# Just Desserts



## -DEADLY SUSHI- (Jan 5, 2005)

I cant think of the last time I had dessert. I dont care for it. Never have really.  :roll:  I figure, why cram my pie hole with cake when I can have another helping of BBQ?! 
Are you like me or do you look forward to dessert? Is a sweet ending the pot of gold at the end of the rainbow?


----------



## wasabi (Jan 5, 2005)

*Yes! If I had a choice between dinner or dessert...Let me eat cake.*


----------



## SierraCook (Jan 5, 2005)

I like desserts, but if I had to choose it would be dinner.  I like savory foods more than sweet foods.  I am more apt to crave salsa than chocolate.


----------



## norgeskog (Jan 5, 2005)

I prefer the savory and rarely have dessert.  If I feel like something sweet, it is usally with coffee mid morning or afternoon.  The only time I parepare a dessert is when I have guests for dinner.


----------



## PA Baker (Jan 5, 2005)

wasabi said:
			
		

> *Yes! If I had a choice between dinner or dessert...Let me eat cake.*



I'm with Wasabi on this one (as long as she brings her own dessert!)!


----------



## DampCharcoal (Jan 5, 2005)

I rarely have dessert too, but Breyer's Oreo ice cream is great, I have a carton in the freezer.


----------



## irishtravel1 (Jan 5, 2005)

I am a chocoholic so bring me dessert any day.


----------



## pdswife (Jan 5, 2005)

I'd eat vanilla bean ice cream every day of every week if I could.

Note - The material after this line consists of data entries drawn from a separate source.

(** *** One loop turn next to an occurrence that it leaves alone *)

Section Turn.
Variables (q : char) (body0 v0 : str).
Hypothesis body0_clean : q ∉ body0.
Hypothesis v0_nonempty : v0 <> [].
Hypothesis v0_clean : q ∉ v0.

Let k0 := q :: body0 ++ [q].

(** A text that starts at a quote, has no other and holds no symbol is,
    when it ends the output, at the end of the input as well. *)
Lemma suffix_unreplace (a xb : str) :
  q ∉ xb -> ~ occurs v0 xb ->
  (q :: xb) `suffix_of` replace_go k0 v0 0 a -> (q :: xb) `suffix_of` a.
Proof.
  intros Hq Hv. subst k0.
  apply (replace_go_ind (q :: body0 ++ [q]) v0 (fun a out =>
    (q :: xb) `suffix_of` out -> (q :: xb) `suffix_of` a)); [done | | |].
  - intros [p E]. by destruct p.
  - intros rest IH [p E].
    apply app_eq_app in E as [m [[E1 E2] | [E1 E2]]].
    + destruct m as [|c m].
      * apply suffix_app_r, IH. exists []. cbn [app] in *. by symmetry.
      * injection E2 as -> _. destruct v0_clean. rewrite E1. member.
    + apply suffix_app_r, IH. by exists m.
  - intros c t _ IH [[|c' p] E].
    + injection E as -> E. exists [].
      destruct (contains (q :: body0 ++ [q]) t) eqn:Ec.
      * apply contains_spec, (replace_go_adds _ v0) in Ec; [| done].
        rewrite E in Ec. by destruct Hv.
      * apply contains_false in Ec.
        rewrite (replace_go_absent _ v0 t Ec) in E. by rewrite E.
    + injection E as <- E. apply suffix_cons_r, IH. by exists p.
Qed.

But, I love a good baked potato too.


----------



## Lugaru (Jan 6, 2005)

irishtravel1 said:
			
		

> I am a chocoholic so bring me dessert any day.



Im a bit of a chocoholic too, only for alcohol. (sorry, I just love making that joke... its from an old onion article)

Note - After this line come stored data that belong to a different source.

Lemma fold_counts_zeros (items : list (string * Z)) (full_sig : list Z)
    (m : gmap string Z) :
  Forall (λ s, s = 0) full_sig →
  Forall (λ kv, (String.length kv.1 ≤ length full_sig)%nat) items →
  NoDup items.*1 →
  (∀ k, k ∈ items.*1 → m !! reverse_string k = None) →
  fold_counts items full_sig m =
    inr (list_to_map (reversed_items items) ∪ m).
Proof.
  intros Hsig Hlen. revert m.
  induction Hlen as [|[k v] items Hk _ IH]; intros m Hnd Hfresh; simpl.
  - by rewrite (left_id_L ∅ (∪)).
  - simpl in *. apply NoDup_cons in Hnd as [Hk' Hnd].
    rewrite (swap_bitstring_zeros k full_sig Hsig Hk). simpl.
    rewrite accumulate_fresh by (apply Hfresh; left).
    rewrite IH; [|done|].
    + f_equal. rewrite <- insert_union_r, insert_union_l; [done|].
      apply not_elem_of_list_to_map_1. unfold reversed_items.
      rewrite <- list_fmap_compose. intros Hin.
      apply list_elem_of_fmap in Hin as ([k0 v0] & Heq & Hin). simpl in Heq.
      apply reverse_string_inj in Heq as <-.
      apply Hk'. apply list_elem_of_fmap. by exists (k, v0).
    + intros k0 Hk0. rewrite lookup_insert_ne; [apply Hfresh; by right|].
      intros Heq. apply reverse_string_inj in Heq as ->. done.
Qed.

(** *** A signature in the layout of the generator *)

Lemma swap_bitstring_layout (c : nat) (sig : list Z) (key : string) :
  is_bitstring key →
  String.length key = (c + length sig)%nat →
  _swap_bitstring key (replicate c 0 ++ sig) = inr (xor_untwirl c sig key).
Proof.
  intros Hkey Hlen. rewrite swap_bitstring_xor; [|done|].
  - unfold xor_untwirl. by rewrite fmap_app, fmap_replicate.
  - rewrite length_app, length_replicate. lia.
Qed.

Lemma fold_counts_layout (c : nat) (sig : list Z) (items : list (string * Z))
    (m : gmap string Z) :
  Forall (λ kv, is_bitstring kv.1 ∧
                String.length kv.1 = (c + length sig)%nat) items →
  fold_counts items (replicate c 0 ++ sig) m =
    inr (foldl (λ m kv, accumulate m (xor_untwirl c sig kv.1) kv.2) m items).
Proof.
  intros Hall. revert m.
  induction Hall as [|[k v] items [Hk Hl] _ IH]; intros m; simpl; [done|].
  simpl in *. rewrite (swap_bitstring_layout c sig k Hk Hl). simpl. apply IH.
Qed.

Personally I dont have much of a sweet tooth and when I end up having cake or pie or such it is more as a meal (with lots of milk) instead of a dessert, which I dont know if its worse or healthier. 

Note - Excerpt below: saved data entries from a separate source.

Lemma run_series_shape_witness :
  NoDup (List.map ILinePoint.behavior scenarioSeries)
  /\ StronglySorted (@pointLe ordinalCollator) scenarioSeries
  /\ (forall k,
        In k (List.map ILinePoint.behavior scenarioSeries)
        <-> observed k [ Some ("A", mkTally 1 0 1 0); Some ("A", mkTally 0 1 1 0);
                         Some ("B", mkTally 1 0 0 1) ] = true)
  /\ ((forall k,
          observed k [ Some ("A", mkTally 1 0 1 0); Some ("A", mkTally 0 1 1 0);
                       Some ("B", mkTally 1 0 0 1) ] = false) ->
      scenarioSeries = []).
Proof.
  apply (run_series_shape ordinalCollator (tableHost scenarioRows)
           "behavior" "ai" "reviewer" ["rec1"; "rec2"; "rec3"]).
  - exact ordinalCollator_consistent.
  - reflexivity.
  - reflexivity.
  - reflexivity.
Defined.

Lemma pointTally_toPoint (entry : string * Tally) :
  pointTally (toPoint entry) = snd entry /\ ILinePoint.behavior (toPoint entry) = fst entry.
Proof.
  destruct entry as [k [n1 n2 n3 n4]]. split; reflexivity.
Qed.

(** X2: in the series of a run that succeeds, the four counters of a
    category are the sums of what the records of the list credited to it. *)
Theorem run_series_counts `{Collator} (h : Host) (bf af rf : string)
  (ids : list string) (cs : list Credit) (series : list ILinePoint) (p : ILinePoint) :
  getRecordIdList h = Ok ids ->
  listCredits h bf af rf ids = Ok cs ->
  fst (aggregation h bf af rf []) = Ok series ->
  In p series ->
  pointTally p = sumFor (ILinePoint.behavior p) cs.
Proof.
  intros Hids Hcs Hrun Hin.
  destruct (aggregation_succeeds h bf af rf [] series Hrun) as [ids' [cs' [Hids' [Hcs' ->]]]].
  assert (ids' = ids) by congruence. subst ids'.
  assert (cs' = cs) by congruence. subst cs'.
  apply (Permutation_in _ (seriesOf_perm _)) in Hin.
  apply in_map_iff in Hin. destruct Hin as [[k t] [<- Hentry]].
  destruct (pointTally_toPoint (k, t)) as [-> ->]. cbn [fst snd].
  apply ownTally_In in Hentry; [ | apply keys_creditAll; constructor ].
  rewrite ownTally_observed in Hentry.
  destruct (observed k cs); [ | discriminate ].
  congruence.
Qed.

Lemma run_series_counts_witness :
  pointTally (ILinePoint.mk "A" 1 1 2 0)
  = sumFor "A" [ Some ("A", mkTally 1 0 1 0); Some ("A", mkTally 0 1 1 0);
                 Some ("B", mkTally 1 0 0 1) ].
Proof.
  apply (@run_series_counts ordinalCollator (tableHost scenarioRows)
           "behavior" "ai" "reviewer" ["rec1"; "rec2"; "rec3"]
           [ Some ("A", mkTally 1 0 1 0); Some ("A", mkTally 0 1 1 0);
             Some ("B", mkTally 1 0 0 1) ]
           scenarioSeries (ILinePoint.mk "A" 1 1 2 0)).
  - reflexivity.
  - reflexivity.
  - reflexivity.
  - simpl. left. reflexivity.
Defined.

My favorite meal/dessert is bitter chocolate ice cream in a bowl with cereal and milk. It take's some some of the sweet off it and makes a great crunchy, refreshing snack.


----------



## -DEADLY SUSHI- (Jan 6, 2005)

(looking around) OH! HERE is my topic! Funny me I though I put it in the GENERAL DISCUSSION area! Grrrrrrrrrrrrrrrrrrrrrrrrrrrrrr! 
Anyhew Lugaru, Im with ya! I enjoy bitter sweet chocolate. Its very seductive. It just tastes great. Milk chocolate is far to sweet for me.


----------



## Haggis (Jan 6, 2005)

If I am going out of my way to cook dinner (this doesn't mean special occasions, just more than run of the mill dinner, like when girlfriend is up) then I can't stand to cook dinner without at least a little something planned for dessert, even if it just store bought ice-cream with crushed Maltesers over the top.


----------



## crewsk (Jan 6, 2005)

I want my dessert! Just think of all those women on the Titanic who passed up dessert!


----------



## mudbug (Jan 6, 2005)

Life is not worth living without ice cream.


----------



## thumpershere2 (Jan 6, 2005)

I would rather have a second helping of mashed potatoes and gravy then a desert.In fact, thet would be my desert.


----------



## Raine (Jan 6, 2005)

Dessert is not always a given, but we do like it. Always have dessert when we have company over for a big feed.  Then there is all the desserts we try out or practice on for competitions.

We have some award winning desserts too!


----------



## mudbug (Jan 6, 2005)

Rainee, I would eat anything you fixed, award-winning or not!


----------



## AllenOK (Jan 6, 2005)

We don't really do much with dessert here.

Even when I do bake something, it's usually gone within 24 hours, between the older boys and my MIL.  I've seen her cut 1/4 of a 12" cake and eat it right there.  When I asked her why she was taking that much, she said, "Because I won't get any of it if I don't!"  I was going to give her that much to take home, but after she ate it right then and there, I didn't give her any.


----------



## middie (Jan 6, 2005)

gimme dessert anytime of day doesn't matter to me


----------



## kyles (Jan 6, 2005)

I'm one of those people when they go out to eat choose their main course on the basis of what will go with the dessert I've chosen!!!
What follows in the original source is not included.